C'est la grande mode aujourd'hui ; on en ouvre un peu partout et à ce propos on peut se demander si on ne pourrait aussi établir dans le Jardin de Plantes une série de panoramas didactiques, les trois règnes de la nature représentés au pinceau comme Delille les a chantés.
Il parle souvent par rébus, ce pauvre Delille, et la lecture de son poème révèle des trésors de gaieté dont n'ont pas idée ceux qui méprisent simplement ce poète parce qu'il a vieilli.

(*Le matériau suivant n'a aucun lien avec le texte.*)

(* ===== verification/Bytes.v ===== *)
(** * Byte strings: UTF-8, white space and lines

    What the clients use of Rust's strings, over their bytes: validity of
    UTF-8 ([String::from_utf8]), trimming ([str::trim], [trim_end_matches],
    [strip_prefix]) and cutting at newlines. *)

From Stdlib Require Export Strings.Byte.
From S2P Require Import Prelude.
Local Open Scope Z_scope.

Abbreviation bytes := (list byte).

#[export] Instance byte_eq_dec : EqDecision byte := Byte.byte_eq_dec.

Definition code (b : byte) : Z := Z.of_N (Byte.to_N b).
Definition newline : byte := "010".
Definition carriage_return : byte := "013".

Definition within (range : Z * Z) (b : byte) : bool :=
  (fst range <=? code b) && (code b <=? snd range).

(** ** UTF-8

    The bytes a character still expects, one range for each. *)
Definition tail_byte : Z * Z := (128, 191).

Definition leading_byte (b : byte) : option (list (Z * Z)) :=
  if within (0, 127) b then Some []
  else if within (194, 223) b then Some [tail_byte]
  else if within (224, 224) b then Some [(160, 191); tail_byte]
  else if within (225, 236) b then Some [tail_byte; tail_byte]
  else if within (237, 237) b then Some [(128, 159); tail_byte]
  else if within (238, 239) b then Some [tail_byte; tail_byte]
  else if within (240, 240) b then Some [(144, 191); tail_byte; tail_byte]
  else if within (241, 243) b then Some [tail_byte; tail_byte; tail_byte]
  else if within (244, 244) b then Some [(128, 143); tail_byte; tail_byte]
  else None.

Fixpoint utf8_run (expected : list (Z * Z)) (s : bytes) : option (list (Z * Z)) :=
  match s with
  | [] => Some expected
  | b :: s' =>
      match expected with
      | [] => match leading_byte b with Some rest => utf8_run rest s' | None => None end
      | range :: rest => if within range b then utf8_run rest s' else None
      end
  end.

Definition valid_utf8 (s : bytes) : bool := bool_decide (utf8_run [] s = Some []).

(** [String::from_utf8]; the error keeps the bytes. *)
Definition from_utf8 (s : bytes) : result bytes bytes := if valid_utf8 s then Ok s else Err s.

(** ** White space

    [char::is_whitespace]: the encodings of the characters of the Unicode
    property [White_Space] in one, two and three bytes. *)
Definition white_space_1 (a : byte) : bool := within (9, 13) a || within (32, 32) a.
Definition white_space_2 (a b : byte) : bool :=
  within (194, 194) a && (within (133, 133) b || within (160, 160) b).
Definition white_space_3 (a b c : byte) : bool :=
  (within (225, 225) a && within (154, 154) b && within (128, 128) c)
  || (within (226, 226) a && within (128, 128) b &&
      (within (128, 138) c || within (168, 169) c || within (175, 175) c))
  || (within (226, 226) a && within (129, 129) b && within (159, 159) c)
  || (within (227, 227) a && within (128, 128) b && within (128, 128) c).

Section Trim.
Context (one : byte -> bool) (two : byte -> byte -> bool) (three : byte -> byte -> byte -> bool).

Fixpoint trim_front (s : bytes) : bytes :=
  match s with
  | [] => []
  | a :: s1 =>
      if one a then trim_front s1
      else match s1 with
           | [] => s
           | b :: s2 =>
               if two a b then trim_front s2
               else match s2 with
                    | [] => s
                    | c :: s3 => if three a b c then trim_front s3 else s
                    end
           end
  end.
End Trim.

Definition trim_start (s : bytes) : bytes := trim_front white_space_1 white_space_2 white_space_3 s.
Definition trim_end (s : bytes) : bytes :=
  rev (trim_front white_space_1 (fun b a => white_space_2 a b)
         (fun c b a => white_space_3 a b c) (rev s)).
Definition trim (s : bytes) : bytes := trim_end (trim_start s).

Fixpoint drop_leading (b : byte) (s : bytes) : bytes :=
  match s with
  | [] => []
  | a :: s' => if bool_decide (a = b) then drop_leading b s' else s
  end.

Definition trim_end_matches (b : byte) (s : bytes) : bytes := rev (drop_leading b (rev s)).

Fixpoint strip_prefix (prefix s : bytes) : option bytes :=
  match prefix, s with
  | [], _ => Some s
  | _ :: _, [] => None
  | a :: prefix', b :: s' => if bool_decide (a = b) then strip_prefix prefix' s' else None
  end.

(** ** Lines

    The lines of a text that a newline ends, and what follows the last one. *)
Fixpoint split_lines (s : bytes) : list bytes * bytes :=
  match s with
  | [] => ([], [])
  | b :: s' =>
      let '(lines, rest) := split_lines s' in
      if bool_decide (b = newline) then ([] :: lines, rest)
      else match lines with
           | [] => ([], b :: rest)
           | line :: lines' => ((b :: line) :: lines', rest)
           end
  end.

Definition ended (line : bytes) : bytes := line ++ [newline].

(** ** Facts *)

Lemma split_lines_joined (s : bytes) :
  concat (map ended (fst (split_lines s))) ++ snd (split_lines s) = s.
Proof.
  induction s as [|b s IH]; [done|]. simpl. destruct (split_lines s) as [[|l ls] r];
    case_bool_decide; subst; unfold ended in *; simpl in *; congruence.
Qed.

Lemma split_lines_clean (s : bytes) :
  Forall (fun line => newline ∉ line) (fst (split_lines s)) /\ newline ∉ snd (split_lines s).
Proof.
  induction s as [|b s IH]; simpl; [split; [constructor | set_solver]|].
  destruct (split_lines s) as [[|l ls] r]; simpl in *; destruct IH as [Hl Hr];
    case_bool_decide; simpl; split; try done; try set_solver.
  - by repeat constructor; set_solver.
  - constructor; [set_solver | done].
  - inversion Hl; subst. constructor; [set_solver | done].
Qed.

Lemma split_lines_line (line s : bytes) (Hline : newline ∉ line) :
  split_lines (line ++ newline :: s)
  = (line :: fst (split_lines s), snd (split_lines s)).
Proof.
  induction line as [|b line IH]; simpl.
  - by destruct (split_lines s).
  - rewrite IH by set_solver. by rewrite bool_decide_false by set_solver.
Qed.

Lemma split_lines_remainder (s : bytes) (Hs : newline ∉ s) : split_lines s = ([], s).
Proof.
  induction s as [|b s IH]; [done|]. simpl. rewrite IH by set_solver.
  by rewrite bool_decide_false by set_solver.
Qed.

Lemma split_lines_prefix (lines : list bytes) (s : bytes)
    (Hlines : Forall (fun line => newline ∉ line) lines) :
  split_lines (concat (map ended lines) ++ s)
  = (lines ++ fst (split_lines s), snd (split_lines s)).
Proof.
  induction Hlines as [|l ls Hl _ IH]; simpl; [by destruct (split_lines s)|].
  unfold ended at 1. rewrite <- !app_assoc. simpl. by rewrite split_lines_line, IH.
Qed.

Lemma split_lines_app (s s' : bytes) :
  split_lines (s ++ s')
  = (fst (split_lines s) ++ fst (split_lines (snd (split_lines s) ++ s')),
     snd (split_lines (snd (split_lines s) ++ s'))).
Proof.
  rewrite <- (split_lines_joined s) at 1. rewrite <- app_assoc.
  apply split_lines_prefix, split_lines_clean.
Qed.

(** A line never cuts a character: the text is valid exactly when its lines
    and the remainder are. *)
Definition above_ascii (expected : list (Z * Z)) : Prop :=
  Forall (fun range => 128 <= fst range) expected.

Lemma leading_byte_above (b : byte) (expected : list (Z * Z)) :
  leading_byte b = Some expected -> above_ascii expected.
Proof.
  unfold leading_byte, above_ascii, tail_byte. intros H.
  repeat case_match; simplify_eq; repeat constructor; simpl; lia.
Qed.

Lemma utf8_run_above (s : bytes) (expected pending : list (Z * Z)) :
  above_ascii expected -> utf8_run expected s = Some pending -> above_ascii pending.
Proof.
  revert expected. induction s as [|b s IH]; intros expected Ha Hrun; simpl in Hrun.
  - by simplify_eq.
  - destruct expected as [|range rest].
    + destruct (leading_byte b) as [e|] eqn:Hb; [|done].
      by eapply IH; [eapply leading_byte_above|].
    + inversion Ha; subst. destruct (within range b); [|done]. by eapply IH.
Qed.

Lemma utf8_run_app (s s' : bytes) (expected : list (Z * Z)) :
  utf8_run expected (s ++ s')
  = match utf8_run expected s with Some pending => utf8_run pending s' | None => None end.
Proof.
  revert expected. induction s as [|b s IH]; intros expected; [done|]. simpl.
  destruct expected as [|range rest]; [destruct (leading_byte b) | destruct (within range b)]; done.
Qed.

Lemma utf8_run_newline (expected : list (Z * Z)) (s : bytes) (Ha : above_ascii expected) :
  utf8_run expected (newline :: s)
  = if bool_decide (expected = []) then utf8_run [] s else None.
Proof.
  destruct expected as [|[lo hi] rest]; [done|]. simpl. inversion Ha as [|? ? Hlo]; subst.
  simpl in Hlo. unfold within. change (code newline) with 10. simpl.
  by rewrite (proj2 (Z.leb_gt lo 10)) by lia.
Qed.

Lemma valid_utf8_line (line s : bytes) :
  valid_utf8 (line ++ newline :: s) = valid_utf8 line && valid_utf8 s.
Proof.
  unfold valid_utf8. rewrite utf8_run_app.
  destruct (utf8_run [] line) as [pending|] eqn:Hrun.
  - assert (Ha : above_ascii pending) by (eapply utf8_run_above; [constructor | done]).
    rewrite utf8_run_newline by done. destruct pending as [|range pending].
    + by rewrite (bool_decide_true ([] = [])), (bool_decide_true (Some [] = Some [])).
    + rewrite (bool_decide_false (range :: pending = [])) by done.
      by rewrite (bool_decide_false (Some (range :: pending) = Some [])).
  - by rewrite (bool_decide_false (None = Some [])).
Qed.

Lemma valid_utf8_lines (s : bytes) :
  valid_utf8 s = forallb valid_utf8 (fst (split_lines s)) && valid_utf8 (snd (split_lines s)).
Proof.
  rewrite <- (split_lines_joined s) at 1. generalize (snd (split_lines s)) as rest.
  intros rest. induction (fst (split_lines s)) as [|l ls IH]; [done|]. simpl.
  unfold ended at 1. rewrite <- !app_assoc. simpl. rewrite valid_utf8_line, IH.
  by rewrite andb_assoc.
Qed.
Lemma removal_done_none (s : Scheduler) :
  Forall (fun r => ~ is_removed r) (active_requests s) ->
  removal_done (active_requests s) (client_channels s) (sequence_id_pool s) s.
Proof.
  intros Hall.
  assert (Hnone : filter is_removed (active_requests s) = []) by (by apply list_filter_none).
  split; rewrite ?Hnone; try done.
  - by rewrite list_filter_all.
  - intros r Hr Hc. rewrite Forall_forall in Hall. by destruct (Hall r); [apply list_elem_of_In|].
Qed.

(** One request more, removed before the others. *)
Lemma removal_done_step (index : nat) (r : Request) (s s' : Scheduler) :
  NoDup (map generated_tokens_tx (active_requests s)) ->
  active_requests s !! index = Some r -> is_removed r ->
  (let s1 := cleanup_completed_request index s in
   removal_done (active_requests s1) (client_channels s1) (sequence_id_pool s1) s') ->
  removal_done (active_requests s) (client_channels s) (sequence_id_pool s) s'.
Proof.
  intros Hn Hr Hc. cbn zeta. destruct (cleanup_spec index r s Hr) as (Hp & Hpool & Hm & _ & _).
  rewrite Hpool, Hm. intros [R1 R2 R3 R4]. rewrite Hp in Hn. simpl in Hn.
  apply NoDup_cons in Hn as [Hfresh _]. rewrite list_elem_of_In in Hfresh.
  set (l := active_requests (cleanup_completed_request index s)) in *.
  assert (Hsub : forall tx, In tx (map generated_tokens_tx (filter is_removed l)) ->
                 In tx (map generated_tokens_tx l)).
  { intros tx (r' & <- & Hr')%in_map_iff. apply in_map. apply list_elem_of_In in Hr'.
    apply list_elem_of_filter in Hr' as [_ Hr']. by apply list_elem_of_In. }
  split.
  - rewrite R1, Hp, filter_cons_False by (intros Hx; by apply Hx). done.
  - rewrite R2, Hp, filter_cons_True by done. simpl.
    rewrite (Permutation_app_comm (sequence_id_pool s) [sequence_id r]). simpl.
    by rewrite <- Permutation_middle.
  - intros r' Hin Hc'. apply list_elem_of_In in Hin. rewrite Hp in Hin.
    apply elem_of_cons in Hin as [->|Hin].
    + rewrite R4; [done|]. intros Hx. by apply Hfresh, Hsub.
    + apply list_elem_of_In in Hin. rewrite (R3 r' Hin Hc'). apply deliver_own, deliver_other.
      intros E. apply Hfresh. rewrite <- E. by apply in_map.
  - intros tx Htx. rewrite Hp, filter_cons_True in Htx by done. simpl in Htx.
    rewrite R4 by tauto. apply deliver_other. intros ->. tauto.
Qed.

Lemma remove_completed_loop_spec (fuel index : nat) (s s' : Scheduler) :
  NoDup (map generated_tokens_tx (active_requests s)) ->
  Forall (fun r => ~ is_removed r) (take index (active_requests s)) ->
  remove_completed_loop fuel index s = Some s' ->
  removal_done (active_requests s) (client_channels s) (sequence_id_pool s) s'.
Proof.
  revert index s. induction fuel as [|fuel IH]; intros index s Hn Hkept; simpl; [done|].
  destruct (active_requests s !! index) as [r|] eqn:Hr.
  2: { intros [= <-]. apply removal_done_none. apply lookup_ge_None in Hr.
       by rewrite take_ge in Hkept. }
  destruct (request_completed r) eqn:Hc; intros Hl.
  - apply (removal_done_step index r s s' Hn Hr Hc). cbn zeta.
    destruct (swap_remove_spec index _ _ Hr) as (rest & Es & _).
    destruct (cleanup_spec index r s Hr) as (Hp & _).
    eapply IH; [| |exact Hl].
    + rewrite Hp in Hn. simpl in Hn. by apply NoDup_cons in Hn as [_ Hn].
    + assert (Er : active_requests (cleanup_completed_request index s) = rest).
      { unfold cleanup_completed_request. rewrite Es.
        by destruct (into_terminal_outcome (state r)). }
      by rewrite Er, (swap_remove_take _ _ _ _ Es).
  - eapply IH; [done| |exact Hl]. rewrite (take_S_r _ _ _ Hr).
    apply Forall_app. split; [done|]. apply Forall_singleton. unfold is_removed. congruence.
Qed.

(** The removal of completed requests terminates and loses nothing: the
    requests that are left are those that are not completed, every completed
    one gives its sequence id back and has its terminal result, if it has one,
    sent on its own stream, and no other stream is touched. *)
Theorem removal_answers_completed (s : Scheduler)
    (Hn : NoDup (map generated_tokens_tx (active_requests s))) :
  exists s', remove_completed_requests s = Some s' /\
    removal_done (active_requests s) (client_channels s) (sequence_id_pool s) s'.
Proof.
  destruct (remove_completed_loop_total (S (length (active_requests s))) 0 s) as [s' E]; [lia..|].
  exists s'. split; [exact E|]. eapply (remove_completed_loop_spec _ 0); [exact Hn|constructor|exact E].
Qed.

(** ** What becomes of a sampled token *)

Lemma classify_state (token : LlamaToken) (r r' : Request)
    (o : result (list (ClassifiedToken LlamaToken)) string) :
  classify_token_phase token r = (r', o) -> same_request r r'.
Proof.
  unfold classify_token_phase. destruct (classifier_ingest _ _). intros [= <- _]. done.
Qed.

(** Generation goes on only below its limits.  When a sampled token is kept
    to be decoded, it is not an end-of-generation token and the tokens counted
    so far are fewer than the request allows; an end-of-generation token is
    never shown to the client and completes the request with its usage, unless
    the client is gone; and a token that cannot be turned into text completes
    the request with that error. *)
Theorem generation_stops_at_limits (token : LlamaToken) (r r1 r' : Request) (m m' : Channels)
    (o : AdvanceOutcome) (classified : result (list (ClassifiedToken LlamaToken)) string)
    (Hclass : classify_token_phase token r = (r1, classified))
    (Hadvance : advance_sampled token r m = (r', m', o)) :
  match classified with
  | Err e => o = AdvanceCompleted (DetokenizationFailed e) /\ m' = m
  | Ok tokens =>
      if is_eog_token (SampledContent token)
      then (r', m', o) = finish_generation r1 m
      else
        forall t, o = SampledAndStored t ->
          t = SampledContent token /\
          exists limit, try_u64 (max_tokens (state r)) = Some limit /\
            completion_token_count (classifier_usage (token_classifier r')) < limit
  end.
Proof.
  pose proof (classify_state _ _ _ _ Hclass) as [_ Hst]. unfold advance_sampled in Hadvance.
  rewrite Hclass in Hadvance. destruct classified as [tokens|e]; [|by injection Hadvance as <- <- <-].
  unfold completion_check_phase in Hadvance.
  destruct (is_eog_token (SampledContent token)) eqn:Eeog; [by symmetry|].
  intros t ->.
  assert (Hcont : (let '(r2, m2, sent) := emit_classified_tokens tokens r1 m in
    match sent with
    | false => (r2, m2, ChannelDropped)
    | true =>
        match max_tokens_outcome (max_tokens (state r2)) (classifier_usage (token_classifier r2)) with
        | ReachedEog | ReachedMaxTokens => finish_generation r2 m2
        | CompletionContinue => (r2, m2, SampledAndStored (SampledContent token))
        end
    end) = (r', m', SampledAndStored t)).
  { destruct (max_tokens_outcome (max_tokens (state r1)) _) eqn:E; [exact Hadvance| |exact Hadvance].
    unfold max_tokens_outcome in E. by repeat case_match. }
  clear Hadvance. destruct (emit_classified_tokens tokens r1 m) as [[r2 m2] [|]] eqn:E2; [|done].
  apply emit_classified_advanced in E2 as [[_ Hst2] _].
  unfold max_tokens_outcome in Hcont. rewrite Hst2, Hst in Hcont.
  destruct (try_u64 (max_tokens (state r))) as [limit|] eqn:El.
  2: { unfold finish_generation in Hcont. destruct (flush_tool_call r2 m2) as [[] []]; done. }
  destruct (Z.leb_spec limit (completion_token_count (classifier_usage (token_classifier r2)))).
  { unfold finish_generation in Hcont. destruct (flush_tool_call r2 m2) as [[] []]; done. }
  injection Hcont as <- _ <-. split; [done|]. by exists limit.
Qed.

End SchedulerProgress.

(** ** Witnesses *)

Lemma iteration_terminates_witness :
  exists s' res,
    execute_one_iteration 16 (fun _ => (0, 0)) (scheduler example_decoded) = (s', Some res).
Proof.
  apply (iteration_terminates (receiver := nat) 16 (fun _ => (0, 0)) (scheduler example_decoded)).
  - vm_compute. discriminate.
  - repeat constructor; vm_compute; discriminate.
Defined.

Lemma eviction_takes_largest_witness :
  active_requests (evict_largest_sequence (scheduler example_decoded)) = [].
Proof.
  destruct (eviction_takes_largest (receiver := nat) (scheduler example_decoded))
    as (j & r & _ & _ & _ & Hp & _).
  - repeat constructor; vm_compute; discriminate.
  - eexists. split; [left; reflexivity|]. vm_compute. reflexivity.
  - apply Permutation_length in Hp.
    change (length (active_requests (scheduler example_decoded))) with 1%nat in Hp.
    destruct (active_requests (evict_largest_sequence _)); [reflexivity|discriminate Hp].
Defined.

(** The client asks to stop: the request is removed and told that it is done. *)
Definition example_stopped : SchedulerSystem (chan := QueueChannel) (sender := nat) :=
  with_scheduler
    (fun s => check_stop_signals
                (put_requests (alter (put_stop_signal StopSent) 0%nat (active_requests s)) s))
    example_decoded.

Lemma removal_answers_completed_witness :
  exists s', remove_completed_requests (scheduler example_stopped) = Some s' /\
    active_requests s' = [] /\
    client_channels s' !! 7%nat
    = Some {| queue_pending := [Done {| usage := 0 |}]; queue_alive := true |}.
Proof.
  destruct (removal_answers_completed (receiver := nat) (scheduler example_stopped))
    as (s' & E & [Hleft _ Htold _]).
  - vm_compute. repeat constructor. intros Hin. inversion Hin.
  - exists s'. split; [exact E|]. vm_compute in E. injection E as <-. split; reflexivity.
Defined.

Definition example_advanced :=
  advance_sampled (chan := QueueChannel) 9 example_request {[0%nat := chan_new]}.

(** The first of five tokens is kept. *)
Lemma generation_stops_at_limits_witness :
  snd example_advanced = SampledAndStored (SampledContent 9) /\
  completion_token_count (classifier_usage (token_classifier (fst (fst example_advanced)))) < 5.
Proof.
  split; [reflexivity|]. destruct example_advanced as [[r' m'] o] eqn:E.
  unfold example_advanced in E.
  pose proof (generation_stops_at_limits _ example_request _ r' _ m' o _ eq_refl E) as Hl.
  assert (Ho : o = SampledAndStored (SampledContent 9)) by (vm_compute in E; by injection E as _ _ <-).
  destruct (Hl _ Ho) as (_ & limit & Hlimit & Hlt). injection Hlimit as <-. exact Hlt.
Defined.

(** ** A harvested token is lost

    A request that is harvested decodes the token and counts it, but the
    client never sees it: after two more iterations two tokens are counted and
    one was sent. *)

Definition example_harvested : ContinuousBatchScheduler (chan := QueueChannel) (sender := nat) :=
  let iterate s := fst (execute_one_iteration 16 (fun _ => (0, 0)) s) in
  iterate (iterate (harvest_pending_samples_before_external_decode (scheduler example_decoded))).

Lemma harvested_token_is_lost :
  map (fun r => classifier_usage (token_classifier r)) (active_requests example_harvested) = [2] /\
  chan_pending <$> client_channels example_harvested !! 7%nat = Some [ContentToken "x"].
Proof. vm_compute. split; reflexivity. Qed.
(* ===== verification/EmbeddingBatches.v ===== *)
(** * Planning batches of embeddings

    [plan_embedding_batches.rs]: the documents of an embedding request, given
    by their token counts, are split in order into ranges that the context can
    decode at once. *)

From S2P Require Import Prelude.
Local Open Scope Z_scope.

(** A [Range<usize>] as its two ends. *)
Definition Range : Type := nat * nat.

(** The loop, with its four local variables, and what is pushed after it. *)
Fixpoint plan_loop (n_batch_ : nat) (max_sequences_per_batch : Z) (counts : list nat)
    (index start current_tokens : nat) (current_sequences : Z) : list Range :=
  match counts with
  | [] => if 0 <? current_sequences then [(start, index)] else []
  | token_count :: rest =>
      let would_exceed_tokens := (n_batch_ <? current_tokens + token_count)%nat in
      let would_exceed_sequences := max_sequences_per_batch <=? current_sequences in
      if (would_exceed_tokens || would_exceed_sequences) && (0 <? current_sequences)
      then (start, index)
           :: plan_loop n_batch_ max_sequences_per_batch rest (S index) index token_count 1
      else plan_loop n_batch_ max_sequences_per_batch rest (S index) start
             (current_tokens + token_count) (wrap_i32 (current_sequences + 1))
  end.

Definition plan_embedding_batches (token_counts : list nat) (n_batch_ : nat)
    (max_sequences_per_batch : Z) : list Range :=
  plan_loop n_batch_ max_sequences_per_batch token_counts 0 0 0 0.

(** ** Facts *)

(** The documents of a range, and their tokens. *)
Definition range_indices (r : Range) : list nat := seq (fst r) (snd r - fst r).

Definition range_tokens (counts : list nat) (r : Range) : nat :=
  sum_list (take (snd r - fst r) (drop (fst r) counts)).

(** A range that can be decoded at once, and could not hold the next document. *)
Record range_planned (counts : list nat) (n_batch_ : nat) (max_sequences : Z) (r : Range) : Prop := {
  range_nonempty : (fst r < snd r <= length counts)%nat;
  range_sequences : Z.of_nat (snd r - fst r) <= Z.max 1 max_sequences;
  range_fits : (range_tokens counts r <= n_batch_)%nat \/ snd r = S (fst r);
  range_greedy : forall next, counts !! snd r = Some next ->
    (n_batch_ < range_tokens counts r + next)%nat \/ max_sequences <= Z.of_nat (snd r - fst r);
}.

Lemma range_tokens_snoc (counts : list nat) (start index token_count : nat) :
  (start <= index)%nat -> counts !! index = Some token_count ->
  range_tokens counts (start, S index) = (range_tokens counts (start, index) + token_count)%nat.
Proof.
  intros Hle Hc. unfold range_tokens. simpl.
  replace (S index - start)%nat with (S (index - start)) by lia.
  assert (Hd : drop start counts !! (index - start)%nat = Some token_count).
  { rewrite lookup_drop. by replace (start + (index - start))%nat with index by lia. }
  rewrite (take_S_r _ _ _ Hd), sum_list_with_app. simpl. lia.
Qed.

Lemma range_tokens_one (counts : list nat) (index token_count : nat) :
  counts !! index = Some token_count -> range_tokens counts (index, S index) = token_count.
Proof.
  intros Hc. rewrite (range_tokens_snoc _ _ _ _ (le_n _) Hc). unfold range_tokens. simpl.
  by rewrite Nat.sub_diag.
Qed.

(** What the loop knows of the range it is filling. *)
Record range_open (counts : list nat) (n_batch_ : nat) (max_sequences : Z)
    (index start current_tokens : nat) (current_sequences : Z) : Prop := {
  open_bounds : (start <= index)%nat;
  open_sequences : current_sequences = Z.of_nat (index - start);
  open_tokens : current_tokens = range_tokens counts (start, index);
  open_count : current_sequences <= Z.max 1 max_sequences;
  open_fits : (current_tokens <= n_batch_)%nat \/ (index <= S start)%nat;
}.

Lemma plan_loop_spec (counts rest : list nat) (n_batch_ : nat) (max_sequences : Z)
    (index start current_tokens : nat) (current_sequences : Z) :
  max_sequences <= i32_max -> drop index counts = rest ->
  (index <= length counts)%nat ->
  range_open counts n_batch_ max_sequences index start current_tokens current_sequences ->
  let ranges := plan_loop n_batch_ max_sequences rest index start current_tokens current_sequences in
  concat (map range_indices ranges) = seq start (length counts - start) /\
  Forall (range_planned counts n_batch_ max_sequences) ranges.
Proof.
  intros Hmax. revert index start current_tokens current_sequences.
  induction rest as [|token_count rest IH]; intros index start tokens sequences Hd Hle
    [O1 O2 O3 O4 O5]; simpl.
  - assert (index = length counts) as ->.
    { apply (f_equal length) in Hd. rewrite length_drop in Hd. simpl in Hd. lia. }
    destruct (Z.ltb_spec 0 sequences) as [Hs|Hs].
    + simpl. rewrite app_nil_r. split; [done|]. apply Forall_singleton. split; simpl.
      * lia.
      * lia.
      * rewrite <- O3. lia.
      * intros next Hn. apply lookup_lt_Some in Hn. lia.
    + replace (length counts - start)%nat with 0%nat by lia. by split.
  - assert (Hc : counts !! index = Some token_count)
      by (rewrite <- (Nat.add_0_r index), <- lookup_drop, Hd; done).
    assert (Hd' : drop (S index) counts = rest).
    { replace (S index) with (index + 1)%nat by lia. by rewrite <- drop_drop, Hd. }
    pose proof (lookup_lt_Some _ _ _ Hc) as Hlt.
    destruct (_ && _) eqn:Eflush.
    + apply andb_prop in Eflush as [Ewhy Epos]. apply Z.ltb_lt in Epos.
      destruct (IH (S index) index token_count 1 Hd') as [Hcat Hall]; [lia| |].
      { split; try lia. by rewrite (range_tokens_one _ _ _ Hc). }
      simpl. split.
      * rewrite Hcat. unfold range_indices. simpl.
        replace (length counts - start)%nat with ((index - start) + (length counts - index))%nat by lia.
        rewrite seq_app. by replace (start + (index - start))%nat with index by lia.
      * constructor; [|exact Hall]. split; simpl; [lia|lia|rewrite <- O3; lia|].
        intros next Hn. rewrite Hc in Hn. injection Hn as <-. rewrite <- O3.
        apply orb_prop in Ewhy as [Ht|Hq]; [apply Nat.ltb_lt in Ht; by left|].
        apply Z.leb_le in Hq. right. lia.
    + assert (Hseq : sequences = 0 \/
                ((tokens + token_count <= n_batch_)%nat /\ sequences < max_sequences)).
      { destruct (Z.ltb_spec 0 sequences); [right|left; lia].
        rewrite andb_true_r in Eflush. apply orb_false_elim in Eflush as [Ht Hq].
        apply Nat.ltb_ge in Ht. apply Z.leb_gt in Hq. lia. }
      rewrite wrap_i32_id by (unfold in_i32, i32_min, i32_max in *; lia).
      apply IH; [exact Hd'|lia|]. split; try lia.
      by rewrite (range_tokens_snoc _ _ _ _ O1 Hc), <- O3.
Qed.

(** The plan covers every document once and in order; each of its batches
    has at least one document, no more than the sequences the context has, and
    no more tokens than a batch holds, unless it is one document that alone is
    larger; and it is greedy: no batch could have taken the next document. *)
Theorem embedding_plan_covers (token_counts : list nat) (n_batch_ : nat) (max_sequences : Z)
    (Hmax : max_sequences <= i32_max) :
  concat (map range_indices (plan_embedding_batches token_counts n_batch_ max_sequences))
  = seq 0 (length token_counts) /\
  Forall (range_planned token_counts n_batch_ max_sequences)
    (plan_embedding_batches token_counts n_batch_ max_sequences).
Proof.
  destruct (plan_loop_spec token_counts token_counts n_batch_ max_sequences 0 0 0 0)
    as [Hcat Hall]; [exact Hmax|done|lia| |].
  { split; try lia. done. }
  rewrite Nat.sub_0_r in Hcat. by split.
Qed.

Lemma embedding_plan_covers_witness :
  plan_embedding_batches [10; 20; 600; 5; 7]%nat 512 4 = [(0, 2); (2, 3); (3, 5)]%nat /\
  concat (map range_indices (plan_embedding_batches [10; 20; 600; 5; 7]%nat 512 4))
  = seq 0 5.
Proof.
  split; [reflexivity|].
  apply (embedding_plan_covers [10; 20; 600; 5; 7]%nat 512 4). vm_compute. discriminate.
Defined.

Le phoque, sous sa plume, devient, parce qu'il est amphibie :
L'équivoque habitant de la terre et des ondes ;
Le rhinocéros :
L'animal recouvert de son épaisse croûte ;
L'araignée, plus difficile à décrire, exige du poète deux alexandrins :
Un insecte aux longs bras, de qui les doigts agiles
Tapissent les vieux murs de leurs toiles fragiles1 ;
Le cidre :
Du pommier neustrien ainsi le jus brillant
Prodigue au moissonneur son nectar pétillant2.
Ne raillons pas trop le vieux Delille et sa verve, souvenons-nous que Jussieu s'unissait à Cuvier pour annoter respectueusement les Trois règnes de la Nature3, et qu'ils appelaient Delille le Virgile français4.
Vers concernés : chant 3, vers 523 et 532.